Salesian primary and secondary schools and programmes are hailed for laying the foundation for early learning while Salesian trade, vocational and agricultural programmes offer many the opportunity for a stable and productive future.
Fr Eric Meert, a Belgian Salesian missionary, is particularly touched by the plight of street children, said to number 250 000 in DRC.
They are known as “shégués” in the jargon of the street.
“They are the forgotten children of Africa. But sometimes, some of them, meet the Salesians who offer to take care of them, and then their future can change,” said Meert.
While missionaries are committed to changing the lives of these rejected members of the community, the choice of a new life must come from the outcasts.
“If children decide to leave the road will follow a rehabilitation path long and detailed, focused on literacy, schooling, psychological and spiritual assistance and, subsequently, vocational or technical training,” Meert added.

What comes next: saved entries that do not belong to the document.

Lemma wpj_queues_cover mine w queues routes bs :
  budget_ok bs.2 →
  wpj mine w (discover_queues (E := E) system request clock queues routes bs)
    (finds P mine w (λ x, routes_found queues routes x.1)).
Proof.
  revert w routes bs. induction queues as [|queue queues IH]; intros w routes bs Hb; cbn [discover_queues].
  { apply wpj_finds_ret. intros Hs. split; [done|]. cbn. set_solver. }
  eapply (wpj_finds_step _ (λ x, found_ok x w)); [by apply (wpj_discover_queue ns sha256)|by apply wpj_queue_covers|].
  intros [x bs1] w1 He1 (_ & _ & Hb1). cbn zeta. set (routes1 := collect_entries system request queue x routes).
  assert (queue_done queue x → qd_stop_now x = false → rt_stop_reason routes1 = None → rt_stop_reason routes = None ∧
    (route ∈ record_entries routes ∨ queue = None ∨ queue = Some q → route ∈ record_entries routes1)) as Hone.
  { intros [_ Hq] Hnow Hs. unfold routes1 in Hs. cbn in Hs. rewrite Hnow in Hs.
    destruct (rt_stop_reason routes) eqn:Hr; [done|]. split; [done|].
    intros [Hin|Hq']; [by apply collect_entries_keeps|]. apply (sg_route _ _ _ _ _ _ _ Hsought); [done|]. by apply Hq. }
  destruct (qd_stop_now x) eqn:Hnow.
  - apply wpj_finds_ret. intros [Hx _] Hs. cbn in Hs. rewrite Hnow in Hs. by destruct Hx.
  - eapply wpj_finds_mono; [by apply IH|]. cbn. intros y Hy Hx Hs. destruct (Hy Hs) as [Hs1 Hin].
    destruct (Hone Hx eq_refl Hs1) as [Hs0 Hin0]. split; [done|]. set_solver.
Qed.

(** ** Records *)

Definition has_wanted (d : Discovery) : Prop := ∃ c, c ∈ ds_candidates d ∧ wanted c.
Definition loaded (routes : list DiscoveryRoute) (d d' : Discovery) : Prop :=
  ds_stop_reason d' = None → ds_stop_reason d = None ∧ (route ∈ routes ∨ has_wanted d → has_wanted d').

Lemma Discovery_record_keeps c now d :
  ds_stop_reason (Discovery_record c now d) = ds_stop_reason d ∧
  ds_candidates (Discovery_record c now d) = ds_candidates d ++ [c].
Proof. unfold Discovery_record. by case_match. Qed.

Lemma process_batch_loads w now routes d b :
  valid w → P (w_now w) →
  let '(within, d', _) := process_batch request now routes ((λ r, w_now w !! JobK ns (route_job_id r)) <$> routes) d b in
  within = true → loaded routes d d'.
Proof.
  intros Hv HP. revert d b. induction routes as [|r routes IH]; intros d b; cbn.
  { intros _ Hs. split; [done|]. by intros [?%not_elem_of_nil|?]. }
  destruct (reserve_record_value _ b) as [b1|]; [|done].
  set (d1 := match route_candidate request r (w_now w !! JobK ns (route_job_id r)) with
             | Some c => Discovery_record c now d | None => d end). specialize (IH d1 b1).
  destruct (process_batch _ _ _ _ _ _) as [[within d'] b']. intros Hw Hs. destruct (IH Hw Hs) as [Hs1 Hin].
  assert (ds_stop_reason d1 = ds_stop_reason d ∧ (route = r ∨ has_wanted d → has_wanted d1)) as [Hs2 Hd].
  { unfold d1. destruct (sg_candidate _ _ _ _ _ _ _ Hsought w Hv HP) as (c0 & Hc0 & Hw0).
    destruct (route_candidate request r _) as [c|] eqn:Hc.
    - destruct (Discovery_record_keeps c now d) as [-> Hd]. split; [done|]. unfold has_wanted. rewrite Hd.
      intros [<-|(c' & Hc' & ?)]; [exists c0|exists c']; (split; [|done]); [|set_solver].
      assert (c0 = c) as -> by congruence. set_solver.
    - split; [done|]. intros [<-|?]; [congruence|done]. }
  split; [congruence|]. rewrite elem_of_cons. intuition.
Qed.

Lemma wpj_batch_loads mine w now routes d b :
  wpj mine w (load_batch (E := E) system request now routes ((λ r, JobK ns (route_job_id r)) <$> routes) d b)
    (finds P mine w (λ x, x.1.1 = true → loaded routes d x.1.2)).
Proof.
  unfold load_batch. cbn zeta. apply (wpj_read_many ns sha256). intros w1 vs He1 ->.
  destruct (negb _); [done|]. apply wpj_ret. intros w2 He2. split; [done|]. split; [by eapply extends_trans|].
  intros Hs. rewrite <- list_fmap_compose. pose proof (ex_valid _ _ _ He1) as Hv1.
  pose proof (process_batch_loads w1 now routes d (reserve_record_keys ((λ r, JobK ns (route_job_id r)) <$> routes) b) Hv1) as H.
  unfold compose. destruct (process_batch _ _ _ _ _ _) as [[ok d'] b']. apply H. by eapply stays_at.
Qed.

Lemma record_batch_len_pos keys mv mk mb b n : record_batch_len keys mv mk mb b = Some n → (0 < n)%nat.
Proof. unfold record_batch_len. destruct (Z.ltb_spec 0 (record_batch_from 0 0 0 keys mv mk mb b)); [|done]. intros [= <-]. lia. Qed.

Lemma loaded_refl d : loaded [] d d.
Proof. intros Hs. split; [done|]. by intros [?%not_elem_of_nil|?]. Qed.

Lemma loaded_trans rs1 rs2 d1 d2 d3 : loaded rs1 d1 d2 → loaded rs2 d2 d3 → loaded (rs1 ++ rs2) d1 d3.
Proof. intros H1 H2 Hs. destruct (H2 Hs) as [Hs2 Hin2]. destruct (H1 Hs2) as [Hs1 Hin1]. split; [done|]. set_solver. Qed.

Lemma wpj_records_load fuel mine w now routes d bs :
  (length routes ≤ fuel)%nat →
  wpj mine w (load_records (E := E) system request fuel now routes ((λ r, JobK ns (route_job_id r)) <$> routes) d bs)
    (finds P mine w (λ x, loaded routes d x.1)).
Proof.
  revert w routes d bs. induction fuel as [|fuel IH]; intros w routes d bs Hf; cbn [load_records]; cbn zeta;
    (destruct routes as [|r routes]; [apply wpj_finds_ret, loaded_refl|]); cbn [fmap list_fmap]; [cbn in Hf; lia|].
  rewrite <- (fmap_cons (λ r, JobK ns (route_job_id r)) r routes). set (rs := r :: routes) in *.
  destruct (record_batch_len _ _ _ _ _) as [n|] eqn:Hn; [|by apply wpj_finds_ret].
  apply record_batch_len_pos in Hn. destruct (reserve 1 _) as [operations|]; [|by apply wpj_finds_ret].
  rewrite <- !fmap_take, <- !fmap_drop. eapply wpj_finds_bind; [apply wpj_batch_loads|].
  intros [[within d'] b'] w1 He1. cbn. destruct within; [|by apply wpj_finds_ret]. destruct (is_exhausted b'); [by apply wpj_finds_ret|].
  eapply wpj_finds_mono; [apply IH; rewrite length_drop; lia|]. intros x Hx Hd. rewrite <- (take_drop n rs).
  eapply loaded_trans; [by apply Hd|done].
Qed.

Lemma wpj_discover_finds mine w now operations :
  queue_selected request q = true →
  wpj mine w (discover (E := E) system request clock now operations)
    (finds P mine w (λ x, ds_stop_reason x.1 = None → has_wanted x.1)).
Proof.
  intros Hq. unfold discover.
  eapply (wpj_finds_step _ (λ x, routes_ok ns x.1 ∧ budget_ok x.2.2));
    [apply (wpj_discover_queues ns sha256); [done..|by split|apply DiscoveryBudget_new_ok]
    |apply wpj_queues_cover, DiscoveryBudget_new_ok|].
  intros [routes bs] w1 He1 [[Hd Hl] Hb]. cbn zeta. fold (record_entries routes).
  assert (Forall (route_found ns) (record_entries routes)) as Hrs by (apply Forall_app; by rewrite !Forall_fmap).
  apply wpj_try. intros keys Hk. apply (record_keys_Ok ns sha256) in Hk as ->; [|done..]. rewrite length_fmap.
  eapply wpj_finds_bind; [by apply wpj_records_load|]. intros [d bs'] w2 He2. apply wpj_finds_ret. cbn.
  intros Hload Hroutes Hs. destruct (Hload Hs) as [Hs1 Hin]. destruct (Hroutes Hs1) as [_ Hroute]. apply Hin. left. apply Hroute.
  right. unfold selected_queues. unfold queue_selected in Hq. destruct (QueueSelection_is_all _); [left; set_solver|right].
  cbn in Hq. apply existsb_exists in Hq as (q' & Hin' & ->%bytes_eqb_spec). apply list_elem_of_In in Hin'. cbn.
  by apply list_elem_of_fmap_2.
Qed.
End seek.
End complete.

(** ** Jobs that wait, and jobs that are leased *)

Section jobs.
Context (ns : Namespace) (sha256 : bytes → bytes) (Hns : is_opaque MAX_NAMESPACE_BYTES ns = true).
#[local] Instance engine_disc : Discipline := engine_discipline ns sha256.
Implicit Types w : world.
Implicit Types m : StoreMap.
Implicit Types mine : gset bytes.
Implicit Types j : JobId.

(** The job [j] waits in the queue [q] to run at [t]. *)
Definition waits q (t : Timestamp) j m : Prop :=
  ∃ r, record_at ns m j = Some r ∧ jr_state r = Scheduled ∧ jr_queue r = q ∧ jr_scheduled_at r = t.
(** The job [j] of the queue [q] is leased. *)
Definition held q j m : Prop := ∃ r l, record_at ns m j = Some r ∧ jr_state r = Leased l ∧ jr_queue r = q.

Lemma found_record m j r :
  state_ok ns sha256 m → is_fixed_id j = true → record_at ns m j = Some r →
  ∃ e, m !! JobK ns j = Some e ∧ decode_job_record e = Ok r ∧ jr_job_id r = j ∧ is_job_record r = true ∧
    is_text MAX_NAME_BYTES (jr_queue r) = true.
Proof.
  intros Hs Hj Hr. destruct (record_at_spec ns sha256 m j r) as (e & []); [by apply so_job|done|].
  exists e. split_and!; try done. by apply typed_names.
Qed.

Lemma entry_there m j r k v :
  state_ok ns sha256 m → is_fixed_id j = true → record_at ns m j = Some r → is_index ns j k →
  (k, v) ∈ index_entries ns r → m !! k = Some v.
Proof.
  intros Hs Hj Hr Hk Hin. destruct (found_record m j r Hs Hj Hr) as (e & _ & _ & _ & Ht & _).
  rewrite (ji_index _ _ _ _ (so_job _ _ _ Hs j Hj) k Hk), Hr. by apply (index_at_in ns Hns).
Qed.

Lemma marker_decodes tag j : is_fixed_id j = true → ValueCodec_decode_body (marker_layout tag j) = Ok (tag, j).
Proof.
  intros Hj%is_fixed_id_len. apply ValueCodec_decode_body_Ok. split; [done|]. unfold MAX_VALUE_BODY_BYTES. lia.
Qed.

Lemma due_value_decodes t : is_i64 t = true → decode_timestamp_value (due_layout t) VT_Due = Ok t.
Proof.
  intros Ht. unfold decode_timestamp_value, ValueCodec_decode_timestamp, due_layout.
  rewrite (proj2 (ValueCodec_decode_body_Ok _ VT_Due (i64_bytes t))); last first.
  { split; [done|]. unfold i64_bytes. rewrite len_to_be_bytes. unfold MAX_VALUE_BODY_BYTES. lia. }
  cbn [mbind result_bind]. rewrite bool_decide_true by done. unfold i64_bytes at 1. rewrite len_to_be_bytes.
  cbn [Z.eqb Z.of_nat negb orb]. by rewrite from_be_i64_exact.
Qed.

According to the United Nations Human Rights Commissioner for Human Rights, in the past, witchcraft accusations in the villages of the DRC were generally directed at elderly women, with only rare instances of exorcism or abuse resulting.
Since the early 1990s, particularly in large towns, accusations have shifted to children, the number of such allegations skyrocketed. The subsequent treatment has become increasingly violent.
“It appears to be a phenomenon that has not and does not exist in rural areas apart from a very few ill-documented exceptions in areas affected by the war. Thus, common cultural roots have been distorted from their primary meaning, the UN agency stated.
Save the Children, the minors’ rights group, stated accusations of witchcraft against children seemed to take shape during African families’ transition from traditional organisation to urban life.
“It is important to note that the fusion of the imaginary and the real leads to violent actions against children and even murder.”